I started making a to-do list like I did last time since it worked so well: I organized items on the list from biggest changes to smallest, starting with scenes to add and ending with technical stuff like "watch out for head-hopping." If this round of revision is anything like before, this should go pretty well.
Yet, oddly, I have a heavy sinking feeling. Something's wrong.
Why do I feel so awful? Why do I feel almost... bitter?
For a long time, I couldn't understand it. I don't mind the work. It's not a blow to my ego or anything. I knew I'd have to rewrite it when I got an agent, so I don't mind making changes. I still enjoy the novel. I'm excited about making the book better. I'll admit to feeling a little lost and overwhelmed, but that's not what's making me squirm inside.
I finally realized what's bothering me; it's this constant sense of deja vu. The individual changes are different, but the process I'm going through is the same as it was seven months ago.
Every step I take, my mind says, "Haven't we done this already?"

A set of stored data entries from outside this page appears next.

(** ** Numbers *)

Lemma ll_arith_run v s : LLONG_MIN <= v <= LLONG_MAX -> ll_arith v s = Some (v, s).
Proof. intros H. unfold ll_arith. by rewrite !(proj2 (Z.leb_le _ _)) by lia. Qed.

Lemma getLongLongOrReply_spec s E c o bs msg :
  store_ok (st s) E -> o ∈ refs (st s) E -> val_at (st s) o = Some (VStr bs) ->
  getLongLongFromObjectOrReply c (Some o) msg s =
    match string2ll bs with
    | Some v => Some (Some v, s)
    | None => Some (None, upd_clients (alter (says [RError (default "value is not an integer or out of range"%string msg)]) c) s)
    end.
Proof.
  intros Hok Ho Hv. unfold getLongLongFromObjectOrReply.
  erewrite bind_run by (apply in_store_same; by eapply getLongLong_spec).
  destruct (string2ll bs); [done|]. by destruct msg.
Qed.

(** ** Dropping references *)

Lemma kept_mono l l' t t' : kept l t t' -> l' ⊆ l -> kept l' t t'.
Proof. intros Hk Hs o Ho. by apply Hk, Hs. Qed.

Lemma kept_trans l t1 t2 t3 : kept l t1 t2 -> kept l t2 t3 -> kept l t1 t3.
Proof.
  intros H1 H2 o Ho. destruct (H1 o Ho) as (r1 & r2 & A1 & A2 & A3), (H2 o Ho) as (r2' & r3 & B1 & B2 & B3).
  replace r2' with r2 in * by congruence. exists r1, r3. split_and!; [done..|]. unfold same_obj in *. congruence.
Qed.

Lemma heap_step_trans E E' t1 t2 t3 :
  E' ⊆ E -> heap_step (refs t1 E) t1 t2 -> heap_step (refs t2 E') t2 t3 -> heap_step (refs t1 E') t1 t3.
Proof.
  intros Hs (Hd1 & Hx1 & Hk1) (Hd2 & Hx2 & Hk2). split; [congruence|]. split; [congruence|].
  unfold refs in *. rewrite Hd1 in Hk2. eapply kept_trans; [|exact Hk2]. eapply kept_mono; [exact Hk1|]. set_solver.
Qed.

I know how much I've progressed as an author since my last revision seven months ago. But I don't feel like I'm progressing at all. I feel stuck. I'm ready to move on to a new stage, or a new novel. I feel like Sacred Fire is a bungee chord attached with a hook to my side, and it'll let me run forward just a little ways before snapping me back.
I shouldn't present you with my list of regrets. I shouldn't even be thinking about them myself. I can't help it.
You see, there's a reason writers rarely publish their first books. Writing novels is impossibly hard, and you have to write a few to learn how to do it. I look at how much better Hunger and Fierce are than Sacred Fire in so many ways, and I wish -- with all my heart, I wish -- that my first book was one I didn't care so much about. I wish I was sitting here with a mediocre novel that I could throw over my shoulder and say to you, "Well, that's not going anywhere, but I have this idea about Vestal Virgins that should be good."
Instead, I'm stuck with a manuscript that I'm willing to put as much blood, sweat, and tears into as it needs, come hell or high water. I want this book to succeed. Not the next one, or the one after that, but this one.
I guess love is like that sometimes. It can feel imprisoning, and it can feel freeing. It just depends on where you're standing at the time.